Davalı vekili; gayrımenkul satış şartnamesinin bağlayıcı olduğunu, davacının kendi kusurundan faydalanamayacağını belirterek kararın bozulmasını istemiştir.
C. Gerekçe
1. Uyuşmazlık ve Hukuki Nitelendirme
Uyuşmazlık, davacının gayrımenkul satış şartnamesini imzayalarak ihale ile satın almaya hak kazandığı taşınmazdaki hukuki ayıp nedeniyle ödediği geçici teminat bedelinin iadesi istemine ilişkindir.
2. İlgili Hukuk
1. 4721 sayılı Türk Medeni Kanunu 2 nci maddesi.

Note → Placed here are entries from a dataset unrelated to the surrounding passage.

(** [json.loads] with a [parse_constant] that raises: the letters I and N stand
    outside the strings of a JSON text only in [NaN], [Infinity] and [-Infinity]. *)
Fixpoint outside_strings (inside : bool) (s : pystr) : pystr :=
  match s with
  | [] => []
  | c :: s =>
      if inside then
        if (c =? 92)%N then match s with _ :: s' => outside_strings true s' | [] => [] end
        else outside_strings (negb (c =? 34)%N) s
      else if (c =? 34)%N then outside_strings true s
      else c :: outside_strings false s
  end.
Definition constant_letter (c : N) : bool := ((c =? 73) || (c =? 78))%N.
Definition strict_loads (s : pystr) : option json :=
  if existsb constant_letter (outside_strings false s) then None else loads s.

(** ** Statistics *)

(** An integer as a double, and the quotient of two integers, [0 <= n], [0 < d] *)
Definition float_of (n : Z) : float64 :=
  match n with Z0 => zero | Zpos p => round_ratio false p 1 | Zneg p => round_ratio true p 1 end.
Definition ratio (n d : Z) : float64 := match n with Zpos p => round_ratio false p (Z.to_pos d) | _ => zero end.
Definition float_mul : float64 -> float64 -> float64 := SFmul 53 1024.
Definition is_finite (x : float64) : bool := match x with S754_zero _ | S754_finite _ _ _ => true | _ => false end.

(** [sum] of floats in CPython 3.12 and later (Neumaier's compensated sum) *)
Fixpoint sum_go (f c : float64) (values : list float64) : float64 :=
  match values with
  | [] => if is_finite c && negb (bool_decide (c = S754_zero false) || bool_decide (c = S754_zero true))
          then float_add f c else f
  | x :: values =>
      let t := float_add f x in
      let rest := if SFltb (SFabs f) (SFabs x) then float_add (float_sub x t) f else float_add (float_sub f t) x in
      sum_go t (float_add c rest) values
  end.
Definition float_sum (values : list float64) : float64 :=
  match values with [] => zero | x :: values => sum_go (float_add zero x) zero values end.

Definition average (values : list float64) : option float64 :=
  match values with [] => None | _ => Some (float_div (float_sum values) (float_of (Z.of_nat (length values)))) end.

(** [math.floor] and [math.ceil] of a double that is not negative *)
Definition float_floor (x : float64) : Z := match x with S754_finite _ m e => float_num m e / float_den e | _ => 0 end.
Definition float_ceil (x : float64) : Z :=
  match x with S754_finite _ m e => - (- float_num m e / float_den e) | _ => 0 end.

Definition percentile (values : list float64) (p : float64) : result eval_error float64 :=
  match values with
  | [] => Ok zero
  | _ =>
      if SFleb zero p && SFleb p float_one then
        let ordered := sort_by (fun a b => negb (SFltb b a)) values in
        let position := float_mul (float_of (Z.of_nat (length ordered) - 1)) p in
        let lower := float_floor position in
        let upper := float_ceil position in
        let at_ i := default zero (ordered !! Z.to_nat i) in
        if lower =? upper then Ok (at_ lower)
        else Ok (float_add (at_ lower) (float_mul (float_sub (at_ upper) (at_ lower)) (float_sub position (float_of lower))))
      else Err (ValueError (u "percentile must be between zero and one"))
  end.

(** ** Matching *)

Definition answer_matches_expected (expected_fragments : option (list pystr)) (answer : option pystr) : bool :=
  match expected_fragments, answer with
  | None, _ => true
  | Some _, None => false
  | Some fragments, Some answer => forallb (fun f => is_in f answer) fragments
  end.

(** ** Golden cases *)

(** [_is_json_value] of a value that was read from JSON *)
Fixpoint _is_json_value (v : json) : bool :=
  match v with
  | JFloat x => is_finite x
  | JArr l => forallb _is_json_value l
  | JObj d => forallb (fun kv => _is_json_value kv.2) d
  | _ => true
  end.

Definition normalize_items (field_name : pystr) : list json -> result eval_error (list pystr) :=
  fix go (l : list json) := match l with
  | [] => Ok []
  | JStr s :: l => if blank s then Err (ValueError (field_name ++ u " values must be non-empty strings"))
                   else s' ← go l; Ok (s :: s')
  | _ => Err (ValueError (field_name ++ u " values must be non-empty strings"))
  end.
Definition _normalize_optional_strings (field_name : pystr) (value : option (list json))
  : result eval_error (option (list pystr)) :=
  match value with None => Ok None | Some l => Some <$> normalize_items field_name l end.
Definition _parse_string_sequence (field_name : pystr) (value : json) : result eval_error (option (list pystr)) :=
  match value with
  | JNull => Ok None
  | JStr s => _normalize_optional_strings field_name (Some [JStr s])
  | JArr l => _normalize_optional_strings field_name (Some l)
  | _ => Err (TypeError (field_name ++ u " must be a string, array, or null"))
  end.
(** The normalisation of what is already a tuple of strings *)
Definition normalized (field_name : pystr) (value : option (list pystr)) : result eval_error (option (list pystr)) :=
  _normalize_optional_strings field_name ((fun l : list pystr => JStr <$> l) <$> value).

Record EvalCase := mkEvalCase {
  gc_case_id : pystr;
  gc_input : pystr;
  gc_expected_answer_contains : option (list pystr);
  gc_expected_tools : option (list pystr);
  gc_metadata : list (pystr * json);
  gc_max_steps : Z
}.

Definition strict_values (metadata : list (pystr * json)) : bool := forallb _is_json_value metadata.*2.

(** [EvalCase(...)] with [__post_init__] *)
Definition new_case (case_id input : pystr) (answer_contains tools : option (list pystr))
    (metadata : list (pystr * json)) (max_steps : Z) : result eval_error EvalCase :=
  _ ← raise_if (blank case_id) (ValueError (u "case_id must not be empty"));
  _ ← raise_if (blank input) (ValueError (u "input must not be empty"));
  _ ← raise_if (max_steps <=? 0) (ValueError (u "max_steps must be greater than zero"));
  _ ← raise_if (negb (strict_values metadata)) (TypeError (u "metadata values must be strict JSON values"));
  answer_contains ← normalized (u "expected_answer_contains") answer_contains;
  tools ← normalized (u "expected_tools") tools;
  Ok (mkEvalCase case_id input answer_contains tools metadata max_steps).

2. Yargıtay Hukuk Genel Kurulunun 15.06.2021 tarihli ve 2017/11-2625 E., 2021/766 K. sayılı ilamı.
3. Değerlendirme
1. Yargıtay Hukuk Genel Kurulunun 15.06.2021 tarihli ve 2017/11-2625 E., 2021/766 K. sayılı ilamında sözleşme öncesi sorumluluk; "Sözleşme öncesi sorumluluk (sözleşme görüşmelerinden doğan sorumluluk-culpa in contrahendo) genel bir ifadeyle; sözleşme görüşmeleri aşamasında taraflardan birinin diğerine veya onun koruması altında bulunan kişilere karşı, aralarında 4721 sayılı Türk Medeni Kanunu’nun (TMK) 2 nci maddesinde düzenlenen dürüstlük kuralı gereğince ortaya çıkan güven ilişkisinin ihlâli sonucu meydana gelen sorumluluktur (Eren, s. 1083). Zira sözleşme görüşmelerine başlanmasıyla birlikte taraflar arasında temeli dürüstlük kuralına dayanan bir güven ilişkisi meydana gelir ve bu ilişki koruma yükümlerini de içerir. Güven ilişkisi TMK’nın 2/1 inci maddesinde düzenlenmiş olan dürüstlük kuralına dayanır. Buna göre, görüşmeler esnasında görüşmecilerin sözleşmenin muhtevası ve şartları hakkında birbirlerini aydınlatması, dürüstlük kuralına uygun davranması, birbirlerinin kişilik ve mal varlığı değerlerine zarar vermemek için gerekli özeni göstermesi, koruma yükümlülüklerine uyması ve bu kapsamda yaratılan güveni boşa çıkarmaması gerekir. Eş söyleyişle sözleşme görüşmelerinde taraflardan her biri veya yardımcıları, diğer tarafa veya onun himayesinde bulunan kişilerin şahıs ve mal varlıklarına zarar vermeyi engellemek için gerekli dikkat ile özeni göstermek ve koruma yükümlerine uymak zorundadırlar. Zira koruma yükümleri, ifa menfaati dışında kalan diğer şahıs ve mal varlığı değerlerine zarar vermemeyi ihtiva eder. Sözleşme öncesi koruma yükümlerinin kusurlu bir şekilde ihlali, sözleşme görüşmelerinden doğan sorumluluğa sebebiyet verir (Tunçomağ, K; Türk Borçlar Hukuku Genel Hükümler, Cilt 1, İstanbul 1976, s. 211; Eren, s. 1083, 1084; Uygur, s. 247; Kılıçoğlu, s. 82). Sözleşme görüşmelerinden doğan sorumluluk, yalnızca sözleşmenin geçerliliğine güvenden doğan zarardan (menfi zarardan) sorumluluğu değil, TMK’nın 2/1. maddesindeki dürüstlük kurallarına dayanan güven ilkesinden kaynaklanan karşı tarafın kişi ve mal varlığına zarar vermemek yolundaki davranış yükümüne aykırılıktan doğan sorumluluğu da kapsar. Görüşmeciler bu yükümlülüklere kusurlu olarak aykırı davranıp, görüşmelerin başlamasıyla aralarında kurulmuş bulunan güven ilişkisini ihlal ettikleri takdirde bundan doğan zarardan sorumludurlar (Eren, s. 1084)." şeklinde açıklanmıştır.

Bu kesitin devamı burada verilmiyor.